Risk of Dementia in Diabetic Patients with Hyperglycemic Crisis: A Nationwide Taiwanese Population-Based Cohort Study.

机构信息

Department of Neurology, Chi Mei Medical Center, Tainan, Taiwan.

Department of Hospital and Health Care Administration, Chia Nan University of Pharmacy and Science, Tainan, Taiwan.

出版信息

Neuroepidemiology. 2020;54(5):419-426. doi: 10.1159/000509754. Epub 2020 Aug 25.

DOI:10.1159/000509754
PMID:32841952
Abstract

BACKGROUND

A hyperglycemic crisis episode (HCE) signifies poor control of diabetes and may increase the risk of dementia via microvascular and macrovascular injuries.

OBJECTIVES

We conducted this study to clarify this issue, which remains unclear.

METHODS

Using the Taiwan National Health Insurance Database, we identified 9,466 diabetic patients with HCE and the identical number of diabetic patients without HCE who were matched by age and sex for this nationwide population-based cohort study.

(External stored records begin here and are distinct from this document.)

(* ===== verification/Posix.v ===== *)
(** * The file system calls PolyStore relies on

    PolyStore stores the bytes of its files in ordinary files of the two
    mounted file systems and reaches them through POSIX calls.  The calls are
    the operations of the class [PosixFS]; their documented behaviour is the
    class [PosixFSLaws]; [ReliableFS] adds that no call fails or transfers less
    than it could.  [MemFS] is an in-memory implementation of all three, so the
    assumptions are satisfiable and the witnesses can run. *)

From S2P Require Import Prelude Defs.

#[local] Open Scope Z_scope.

(** [struct stat]: the size, and one value for all its other fields. *)
Record stat := Stat { st_size : Z; st_rest : Z }.

(** File descriptors and file identities are [Z]; a call returns the value of
    the C call and the new state. *)
Class PosixFS (Fs : Type) := {
  (** the file an open descriptor refers to *)
  fs_object : Fs -> Z -> option Z;
  (** the bytes of a file, zero from its size on *)
  fs_content : Fs -> Z -> Z -> byte;
  fs_size : Fs -> Z -> Z;
  (** [pread(fd, buf, count, offset)]: return value and bytes stored in [buf] *)
  fs_pread : Fs -> Z -> Z -> Z -> Z * list byte;
  (** [pwrite(fd, buf, count, offset)] with the [count] bytes of [buf] *)
  fs_pwrite : Fs -> Z -> list byte -> Z -> Z * Fs;
  (** [lseek(fd, 0, SEEK_END)] *)
  fs_lseek_end : Fs -> Z -> Z * Fs;
  (** [ftruncate(fd, length)] *)
  fs_ftruncate : Fs -> Z -> Z -> Z * Fs;
  (** [read(fd, buf, count)] *)
  fs_read : Fs -> Z -> Z -> Z * list byte * Fs;
  (** [write(fd, buf, count)] *)
  fs_write : Fs -> Z -> list byte -> Z * Fs;
  (** [fallocate(fd, mode, offset, len)] *)
  fs_fallocate : Fs -> Z -> Z -> Z -> Z -> Z * Fs;
  (** [fstat(fd, buf)] *)
  fs_fstat : Fs -> Z -> Z * stat;
  (** [fcntl(fd, cmd, arg)] *)
  fs_fcntl : Fs -> Z -> Z -> Z -> Z * Fs;
  (** [fsync(fd)] *)
  fs_fsync : Fs -> Z -> Z * Fs
}.

(** The calls on names.  Opening a file is split as in the kernel module, into
    the choice of a descriptor and the opening of the path on it. *)
Class PosixNS (Fs : Type) := {
  (** [get_unused_fd_flags(flags)]: a descriptor or a negative error *)
  ns_get_unused_fd : Fs -> Z -> Z;
  (** [filp_open(path, flags, mode)] and [fd_install(fd, _)]: 0 or a negative
      error *)
  ns_filp_open : Fs -> string -> Z -> Z -> Z -> Z * Fs;
  (** [close_fd(fd)] *)
  ns_close : Fs -> Z -> Z * Fs;
  ns_unlink : Fs -> string -> Z * Fs;
  ns_rename : Fs -> string -> string -> Z * Fs;
  ns_mkdir : Fs -> string -> Z -> Z * Fs;
  ns_rmdir : Fs -> string -> Z * Fs;
  ns_stat : Fs -> string -> Z * stat;
  ns_access : Fs -> string -> Z -> Z
}.

(** [same_fds fs fs']: no descriptor was opened, closed or redirected. *)
Definition same_fds `{PosixFS Fs} (fs fs' : Fs) : Prop :=
  forall fd, fs_object fs' fd = fs_object fs fd.

(** The files other than [o] are unchanged. *)
Definition same_others `{PosixFS Fs} (o : Z) (fs fs' : Fs) : Prop :=
  forall o', o' <> o ->
    fs_size fs' o' = fs_size fs o' /\
    forall p, fs_content fs' o' p = fs_content fs o' p.

Definition same_contents `{PosixFS Fs} (fs fs' : Fs) : Prop :=
  forall o, fs_size fs' o = fs_size fs o /\
    forall p, fs_content fs' o p = fs_content fs o p.

(** The effect of writing [d] at offset [off] of the file [o]. *)
Definition written `{PosixFS Fs} (o off : Z) (d : list byte) (fs fs' : Fs)
    : Prop :=
  fs_size fs' o =
    (if decide (d = []) then fs_size fs o
     else Z.max (fs_size fs o) (off + zlength d)) /\
  (forall p, fs_content fs' o p =
     if decide (off <= p < off + zlength d)
     then default x00 (d !! Z.to_nat (p - off)) else fs_content fs o p) /\
  same_others o fs fs' /\ same_fds fs fs'.

Class PosixFSLaws (Fs : Type) `{PosixFS Fs} : Prop := {
  fs_size_nonneg : forall fs o, 0 <= fs_size fs o;
  fs_content_beyond : forall fs o p,
    fs_size fs o <= p -> fs_content fs o p = x00;
  (** a read returns an error, or the bytes found from the offset on, no more
      than asked for and none from the end of the file on *)
  fs_pread_spec : forall fs fd n off ret d,
    fs_pread fs fd n off = (ret, d) ->
    (ret < 0 /\ d = []) \/
    exists o, fs_object fs fd = Some o /\ 0 <= ret <= n /\ zlength d = ret /\
      (0 < ret -> off + ret <= fs_size fs o) /\
      d = tabulate (fun i => fs_content fs o (off + i)) ret;
  (** a write returns an error and changes nothing, or writes a prefix *)
  fs_pwrite_spec : forall fs fd d off ret fs',
    fs_pwrite fs fd d off = (ret, fs') ->
    (ret < 0 /\ same_contents fs fs' /\ same_fds fs fs') \/
    exists o, fs_object fs fd = Some o /\ 0 <= ret <= zlength d /\
      written o off (ztake ret d) fs fs';
  (** seeking changes no file *)
  fs_lseek_end_spec : forall fs fd ret fs',
    fs_lseek_end fs fd = (ret, fs') ->
    same_contents fs fs' /\ same_fds fs fs' /\
    (ret < 0 \/ exists o, fs_object fs fd = Some o /\ ret = fs_size fs o);
  (** the attributes of an open file contain its size *)
  fs_fstat_spec : forall fs fd ret st,
    fs_fstat fs fd = (ret, st) ->
    ret < 0 \/
    exists o, fs_object fs fd = Some o /\ ret = 0 /\ st_size st = fs_size fs o;
  (** flushing to the device changes no file *)
  fs_fsync_spec : forall fs fd,
    same_contents fs (snd (fs_fsync fs fd)) /\ same_fds fs (snd (fs_fsync fs fd))
}.

(** On an open descriptor and a non-negative offset, calls succeed, and
    transfer everything up to the end of the file. *)
Class ReliableFS (Fs : Type) `{PosixFS Fs} : Prop := {
  fs_pread_full : forall fs fd n off o,
    fs_object fs fd = Some o -> 0 <= off -> 0 <= n ->
    fst (fs_pread fs fd n off) = Z.min n (Z.max 0 (fs_size fs o - off));
  fs_pwrite_full : forall fs fd d off o,
    fs_object fs fd = Some o -> 0 <= off ->
    fst (fs_pwrite fs fd d off) = zlength d;
  fs_lseek_end_ok : forall fs fd o,
    fs_object fs fd = Some o -> 0 <= fst (fs_lseek_end fs fd);
  fs_fstat_ok : forall fs fd o,
    fs_object fs fd = Some o -> 0 <= fst (fs_fstat fs fd)
}.
(** The index of [inode] consists of the pieces [es]. *)
Record index_ok (inode : poly_inode) (es : list piece) : Prop := {
  ok_wf : wf_tree (i_it_tree inode);
  ok_nodes : inorder (i_it_tree inode) = piece_nodes es;
  ok_slots : NoDup (pc_slot <$> es);
  ok_fresh : forall p, p ∈ es -> 0 <= pc_slot p < i_next_avail_it_node_no inode;
  ok_next : 0 <= i_next_avail_it_node_no inode;
  ok_index : i_index inode <> 0;
  ok_region : i_index_slots inode <= MAX_POLY_INDEX_NODE_NR;
  ok_inside : forall p, p ∈ es -> pc_slot p < i_index_slots inode;
  ok_entry : forall (i : nat) p, es !! i = Some p ->
    let e := entry_at inode (pc_slot p) in
    e_it e = piece_node i p /\ e_placement e = pc_place p /\
    e_offset e = pc_off p
}.

Lemma node_pos : 0 < NODE.
Proof. rewrite node_size_val. lia. Qed.

Lemma piece_nodes_app es p :
  piece_nodes (es ++ [p]) = piece_nodes es ++ [piece_node (length es) p].
Proof. unfold piece_nodes. by rewrite imap_app, imap_cons, Nat.add_0_r. Qed.

Lemma lookup_piece_nodes es (i : nat) :
  piece_nodes es !! i = piece_node i <$> es !! i.
Proof. apply list_lookup_imap. Qed.

Lemma map_idx_piece_nodes es : map it_idx (piece_nodes es) = pc_slot <$> es.
Proof.
  apply list_eq. intros i. change (map it_idx) with (fmap (M:=list) it_idx).
  rewrite !list_lookup_fmap, lookup_piece_nodes.
  by destruct (es !! i).
Qed.

Lemma index_unique inode es :
  index_ok inode es -> unique_idx (inorder (i_it_tree inode)).
Proof.
  intros H. unfold unique_idx. rewrite (ok_nodes _ _ H), map_idx_piece_nodes.
  apply (ok_slots _ _ H).
Qed.

(** The first piece from position [k] on that meets [start, last]. *)
Lemma first_overlap_pieces es (k : nat) start last :
  k * NODE <= start -> start <= last ->
  first_overlap start last (drop k (piece_nodes es)) =
    (fun p => piece_node (Z.to_nat (start / NODE)) p) <$>
      es !! Z.to_nat (start / NODE).
Proof.
  pose proof node_pos as HN. intros Hk Hl.
  assert (k <= start / NODE) as Hk' by (apply Z.div_le_lower_bound; lia).
  set (j := Z.to_nat (start / NODE)).
  pose proof (Z.div_mod start NODE) as Hdm.
  pose proof (Z.mod_pos_bound start NODE HN) as Hmod.
  assert (Z.of_nat j = start / NODE) as Hj by lia.
  destruct (es !! j) as [p|] eqn:E; cbn.
  - assert (drop k (piece_nodes es) =
      (take (j - k) (drop k (piece_nodes es))) ++
        piece_node j p :: drop (S j) (piece_nodes es)) as ->.
    { rewrite <-(take_drop (j - k) (drop k (piece_nodes es))) at 1. f_equal.
      rewrite drop_drop. replace (k + (j - k))%nat with j by lia.
      apply drop_S. by rewrite lookup_piece_nodes, E. }
    rewrite first_overlap_app, first_overlap_none.
    + cbn. unfold first_overlap. cbn.
      unfold overlaps. cbn. repeat zif; try done; try lia.
      all: exfalso; rewrite Hj in *; nia.
    + intros x Hx. apply elem_of_take in Hx as (i & Hx & Hi).
      rewrite lookup_drop, lookup_piece_nodes in Hx.
      destruct (es !! (k + i)%nat) as [q|] eqn:Eq; [|done].
      injection Hx as <-. apply overlaps_false. right. cbn. nia.
  - apply first_overlap_none. intros x Hx.
    apply list_elem_of_lookup in Hx as (i & Hx).
    rewrite lookup_drop, lookup_piece_nodes in Hx.
    destruct (es !! (k + i)%nat) as [q|] eqn:Eq; [|done].
    injection Hx as <-. apply overlaps_false. right. cbn.
    apply lookup_lt_Some in Eq. apply lookup_ge_None in E. nia.
Qed.

Lemma lookup_pieces inode es start last :
  index_ok inode es -> 0 <= start <= last ->
  polystore_index_lookup inode start last =
    pc_slot <$> es !! Z.to_nat (start / NODE).
Proof.
  intros H ?. unfold polystore_index_lookup.
  destruct (ok_wf _ _ H) as (Hs & Ha & _).
  rewrite iter_first_spec, (ok_nodes _ _ H) by done.
  pose proof (first_overlap_pieces es 0 start last) as E.
  rewrite drop_0 in E. rewrite E by lia. by destruct (es !! _).
Qed.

The risk of dementia was compared between the 2 cohorts by following up until 2014. Investigation of independent predictors of dementia was also done.

RESULTS

In the overall analysis, the risk of dementia between the 2 cohorts was not different. However, stratified analyses showed that patients with HCE had a higher risk of subsequent dementia in the age subgroup of 45-54 and 55-64 years (adjusted odds ratio [AOR]: 2.4, 95% confidence interval [CI]: 1.6-3.6, and AOR: 1.2, 95% CI: 1.0-1.5, respectively). In the overall analysis, older age, female sex, ≥3 HCEs, hypertension, hyperlipidemia, depression, cerebrovascular disease, Parkinson's disease, and head injury were independent predictors.

CONCLUSIONS

HCE increased the risk of dementia in diabetic patients aged 45-64 years. Dementia was predicted by ≥3 HCEs. Prevention of recurrent HCE, control of comorbidities, and close follow-up of cognitive decline and dementia are suggested in patients with HCE.

摘要

背景

高血糖危象(HCE)表明糖尿病控制不佳,可能通过微血管和大血管损伤增加痴呆的风险。

目的

我们进行这项研究是为了阐明这一仍不清楚的问题。

方法

我们使用台湾全民健康保险数据库,在这项全国性基于人群的队列研究中,确定了 9466 例患有 HCE 的糖尿病患者和年龄与性别相匹配的 9466 例无 HCE 的糖尿病患者。通过随访至 2014 年,比较了两组患者的痴呆风险。还进行了痴呆独立预测因素的调查。

结果

在总体分析中,两组患者痴呆的风险没有差异。然而,分层分析显示,45-54 岁和 55-64 岁年龄亚组的 HCE 患者发生后续痴呆的风险更高(调整后的优势比 [AOR]:2.4,95%置信区间 [CI]:1.6-3.6,AOR:1.2,95% CI:1.0-1.5)。在总体分析中,年龄较大、女性、≥3 次 HCE、高血压、高血脂、抑郁、脑血管疾病、帕金森病和头部受伤是独立的预测因素。

结论

HCE 增加了 45-64 岁糖尿病患者发生痴呆的风险。≥3 次 HCE 预测痴呆。建议 HCE 患者预防反复发作的 HCE、控制合并症,并密切随访认知能力下降和痴呆。